Berkshire Ham and Bacon, Bachmann Reefer...


----------



## catherine yronwode (Oct 9, 2013)

This is one i own, Arm and Hammer Baking Soda. --


----------



## docwatsonva (Jan 2, 2008)

Here's one I did a number of years ago. Car is scratchbuilt and decals were custom.










Doc


----------



## Great Western (Jan 2, 2008)

The first car portraying the Rockies (a Bachmann Big Hauler - formerly Kennebec Breweries ) was painted by me some six years ago. The design was 'borrowed' from an Aristo meat reefer.

The bi-centennial car is a USAT reefer custom painted by Jeff of Shawmut Carshops, PA. Not probably noticeable in the smaller lettering is the legend 'for loading tea only'. I great piece of humour. 
PS: It is noticeable.


----------



## chuck n (Jan 2, 2008)

Here are some of my bill board cars (part of my beer train). They are a mixture of Delton, LGB, and USAt. Some have been repainted and relettered with custom decals (Stan).



















The reefer with red "Coors" is a redecorated Delton, the 4 wheel tank car is an LGB "ESSO" car with a "Coors" sticker, and the reefer with the black "Coors" is a stock LGB car.










Most of my adult beverage train is in Arizona. And I'm in Virginia till next winter, so no pictures of, Jack Daniels, Budweiser, Schlitz, Pabst and a few others.

I started buying beer cars when LGB, Delton, and USAt started producing them. I have a number of European beers as well as American. I stopped buying them about 20 years ago. There were just too many.

Chuck


----------



## Dave Meashey (Jan 2, 2008)

I regret to inform everyone that the integrity of my Budweiser beer refer was compromised.
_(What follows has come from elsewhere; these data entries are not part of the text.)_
(** * CementCycle scoring engine: a shallow embedding and its properties

    The definitions below transcribe the scoring helpers of
    [functions/index.js] (compatibility, CO2 impact, revenue, dynamic
    pricing, distance, logistics cost) and the record built by the
    [createMatch] handler.

    Conventions of the model:
    - a JavaScript Number is a binary64 value ([float], Rocq's primitive
      floats), so products such as [quantity * 0.8] round as they do at run
      time;
    - a String is a [string] of code units below 256;
    - a thrown exception is the outcome [Throw], a normal completion is
      [Return];
    - the object literals used as lookup tables inherit from
      [Object.prototype], as every object literal does;
    - an argument is any scalar a JSON document can hold (undefined, null,
      a boolean, a number, a string); a requirement is a record of such
      scalars whose materials list may also be an array of them.  Arrays
      and objects in the place of a scalar are outside the model. *)

From Stdlib Require Import ZArith List String Ascii Bool Lia.
From Stdlib Require Import Floats DecimalString Permutation Sorted.
Import ListNotations.

#[local] Set Warnings "-inexact-float".
#[local] Open Scope string_scope.
#[local] Open Scope Z_scope.

(** ** Outcomes of a call *)

Inductive error : Type := TypeError.
(** Digits of an [int()] literal: single underscores are allowed between
    digits; [prev_digit] says whether the previous character was a digit. *)
Fixpoint digits_value (s : string) (acc : Z) (prev_digit : bool) : option Z :=
  match s with
  | EmptyString => if prev_digit then Some acc else None
  | String c s' =>
      match digit_value c with
      | Some d => digits_value s' (acc * 10 + d)%Z true
      | None =>
          if Ascii.eqb c "_"%char && prev_digit then digits_value s' acc false
          else None
      end
  end.

(** [int(s)] on a base-10 string; [None] is the [ValueError]. *)
Definition int_of_string (s : string) : option Z :=
  match strip s with
  | EmptyString => None
  | String c r as t =>
      if Ascii.eqb c "-"%char then option_map Z.opp (digits_value r 0 false)
      else if Ascii.eqb c "+"%char then digits_value r 0 false
      else digits_value t 0 false
  end.

(** [str(n)] / [f"{n}"] for an integer. *)
Definition string_of_Z (z : Z) : string := NilEmpty.string_of_int (Z.to_int z).

(** [sep.join(xs)] *)
Fixpoint join (sep : string) (xs : list string) : string :=
  match xs with
  | [] => EmptyString
  | [x] => x
  | x :: xs' => x ++ sep ++ join sep xs'
  end.

End PyStr.

(* ================================================================== *)
(** ** Version constraints (migrate_repo.py, lines 109-166) *)
(* ================================================================== *)

Module Version.
Import PyStr.

Definition strip_version_markers (version : string) : string :=
  let v := replace "~" ">=" (replace "^" ">=" version) in
  let v := if endswith ".*" v then drop_last2 v else v in
  if contains ".post" v then split_first ".post" v else v.

Definition ensure_patch_version (version : string) : string :=
  if negb (endswith ".0" version) then version ++ ".0" else version.

Definition normalize_version_string (version : string) : string :=
  ensure_patch_version (strip_version_markers version).

(** [None] is the [ValueError] raised by [int()]. *)
Definition add_upper_bound (version : string) : option string :=
  match int_of_string (replace ">=" "" (split_first "." version)) with
  | Some m => Some (version ++ ", <" ++ string_of_Z (m + 1) ++ ".0")
  | None => None
  end.

Definition add_upper_bound_if_needed (normalized : string) : option string :=
  if startswith ">=" normalized then add_upper_bound normalized else Some normalized.

(** The [try ... except (ValueError, IndexError): return None] wrapper. *)
Definition validate_version_constraint (version : string) : option string :=
  add_upper_bound_if_needed (normalize_version_string version).

(** [dep.split(" ", 1)] into name and the (possibly empty) rest. *)
Definition extract_dep_version (dep : string) : string * string :=
  match split_once " "%char dep with
  | (n, Some v) => (n, v)
  | (n, None) => (n, EmptyString)
  end.

(** [bool(version and not validate_version_constraint(version))]; a
    normalised result is never the empty string. *)
Definition is_invalid_version (name version : string) : bool :=
  negb (String.eqb version EmptyString) &&
  match validate_version_constraint version with
  | None => true
  | Some r => String.eqb r EmptyString
  end.

(** Over the already concatenated [get_project_deps(doc) + get_dev_deps(doc)]. *)
Definition validate_version_constraints (all_deps : list string)
  : list (string * string) :=
  filter (fun nv => is_invalid_version (fst nv) (snd nv))
    (map extract_dep_version all_deps).

End Version.

(** [validate_version_constraint] of migrate_repo_v2.py (lines 47-66). *)
Module V2.
Import PyStr.

Definition validate_version_constraint (version0 : string) : option string :=
  let version := replace "~" ">=" (replace "^" ">=" version0) in
  let version := if endswith ".*" version then drop_last2 version else version in
  let version := if contains ".post" version then split_first ".post" version else version in
  let version := if negb (endswith ".0" version) then version ++ ".0" else version in
  if startswith ">=" version then
    match int_of_string (replace ">=" "" (split_first "." version)) with
    | Some m => Some (version ++ ", <" ++ string_of_Z (m + 1) ++ ".0")
    | None => None
    end
  else Some version.

End V2.

Example test_caret : Version.validate_version_constraint "^1.2.3" = Some ">=1.2.3.0, <2.0".
Proof. reflexivity. Qed.
Example test_tilde : Version.validate_version_constraint "~2.0" = Some ">=2.0, <3.0".
Proof. reflexivity. Qed.
Example test_wild : Version.validate_version_constraint ">=3.0.*" = Some ">=3.0, <4.0".
Proof. reflexivity. Qed.
Example test_bad : Version.validate_version_constraint ">=bad" = None.
Proof. reflexivity. Qed.

(* ================================================================== *)
(** ** Facts about the string primitives *)
(* ================================================================== *)

Module StrFacts.
Import PyStr.

Fixpoint has_char (c : ascii) (s : string) : bool :=
  match s with
  | EmptyString => false
  | String d s' => Ascii.eqb c d || has_char c s'
  end.

Lemma has_char_app c a b : has_char c (a ++ b) = has_char c a || has_char c b.
Proof.
  induction a as [|d a IH]; simpl; [reflexivity|].
  rewrite IH, orb_assoc; reflexivity.
Qed.

Lemma prefix_nil s : prefix EmptyString s = true.
Proof. destruct s; reflexivity. Qed.

Lemma prefix_app p a b : prefix p a = true -> prefix p (a ++ b) = true.
Proof.
  revert p; induction a as [|d a IH]; intros p H; destruct p as [|x p]; simpl in *;
    try (destruct b; reflexivity); try discriminate.
  destruct (ascii_dec x d); [apply IH; exact H | discriminate].
Qed.

Lemma prefix_has_char p s c : prefix p s = true -> has_char c p = true -> has_char c s = true.
Proof.
  revert s; induction p as [|x p IH]; intros s Hp Hc; [discriminate|].
  destruct s as [|d s]; simpl in *; [discriminate|].
  destruct (ascii_dec x d) as [->|]; [|discriminate].
  apply orb_true_iff in Hc as [Hc|Hc].
  - rewrite Hc; reflexivity.
  - rewrite (IH s Hp Hc), orb_true_r; reflexivity.
Qed.

Lemma contains_has_char p s c :
  contains p s = true -> has_char c p = true -> has_char c s = true.
Proof.
  induction s as [|d s IH]; intros H Hc.
  - destruct p; simpl in *; discriminate.
  - cbn [contains] in H. apply orb_true_iff in H as [H|H].
    + exact (prefix_has_char _ _ _ H Hc).
    + simpl; rewrite (IH H Hc), orb_true_r; reflexivity.
Qed.

(** A pattern whose last character does not occur in [b] cannot start
    inside [a] and end inside [b]. *)
Lemma prefix_app_last p0 lc a b :
  has_char lc b = false ->
  prefix (p0 ++ String lc EmptyString) (a ++ b) = prefix (p0 ++ String lc EmptyString) a.
Proof.
  intros Hb; revert p0; induction a as [|d a IH]; intros p0; simpl.
  - destruct (prefix (p0 ++ String lc EmptyString) b) eqn:E; [|destruct p0; reflexivity].
    exfalso.
    assert (Hc : has_char lc (p0 ++ String lc EmptyString) = true).
    { rewrite has_char_app; simpl; rewrite Ascii.eqb_refl, orb_true_r; reflexivity. }
    rewrite (prefix_has_char _ _ _ E Hc) in Hb; discriminate.
  - destruct p0 as [|x p0]; simpl.
    + destruct (ascii_dec lc d); rewrite ?prefix_nil; reflexivity.
    + destruct (ascii_dec x d); [apply IH | reflexivity].
Qed.

Lemma contains_app_last p0 lc a b :
  has_char lc b = false ->
  contains (p0 ++ String lc EmptyString) (a ++ b) = contains (p0 ++ String lc EmptyString) a.
Proof.
  intros Hb; induction a as [|d a IH].
  - simpl. destruct (contains (p0 ++ String lc EmptyString) b) eqn:E.
    + exfalso.
      assert (Hc : has_char lc (p0 ++ String lc EmptyString) = true).
      { rewrite has_char_app; simpl; rewrite Ascii.eqb_refl, orb_true_r; reflexivity. }
      rewrite (contains_has_char _ _ _ E Hc) in Hb; discriminate.
    + destruct p0; reflexivity.
  - change (String d a ++ b) with (String d (a ++ b)).
    change (contains (p0 ++ String lc EmptyString) (String d (a ++ b)))
      with (prefix (p0 ++ String lc EmptyString) (String d (a ++ b))
            || contains (p0 ++ String lc EmptyString) (a ++ b)).
    rewrite IH.
    change (String d (a ++ b)) with (String d a ++ b).
    rewrite prefix_app_last by exact Hb.
    reflexivity.
Qed.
Oh, what do you do with a drunken cowboy?
David Meashey


----------



## catherine yronwode (Oct 9, 2013)

Since the admins here do not believe in or implement the merging of similar threads, and since this thread is active and the site-wide search function to find related threads is not working, i am re-posting data from previous posts by krs (Knut) which was posted in another thread on this topic: 

=============
(1)

A long list of USA Trains reefers here of the ones with a four digit product code:

http://www.gbdb.info/details.php?image_id=2909

and an even longer list with a five digit product code:

http://www.gbdb.info/details.php?image_id=2881

knut

=============

(2)

[re: USA Trains Billboard Reefers]

Those don't have any standard Rxxxx USA Trains product numbers but are identified by N, U and X numbers.

The ones that have been identified to date are listed below - if anyone has USA Trains reefer not yet identified (there are gaps in the listing), I would love to hear about it.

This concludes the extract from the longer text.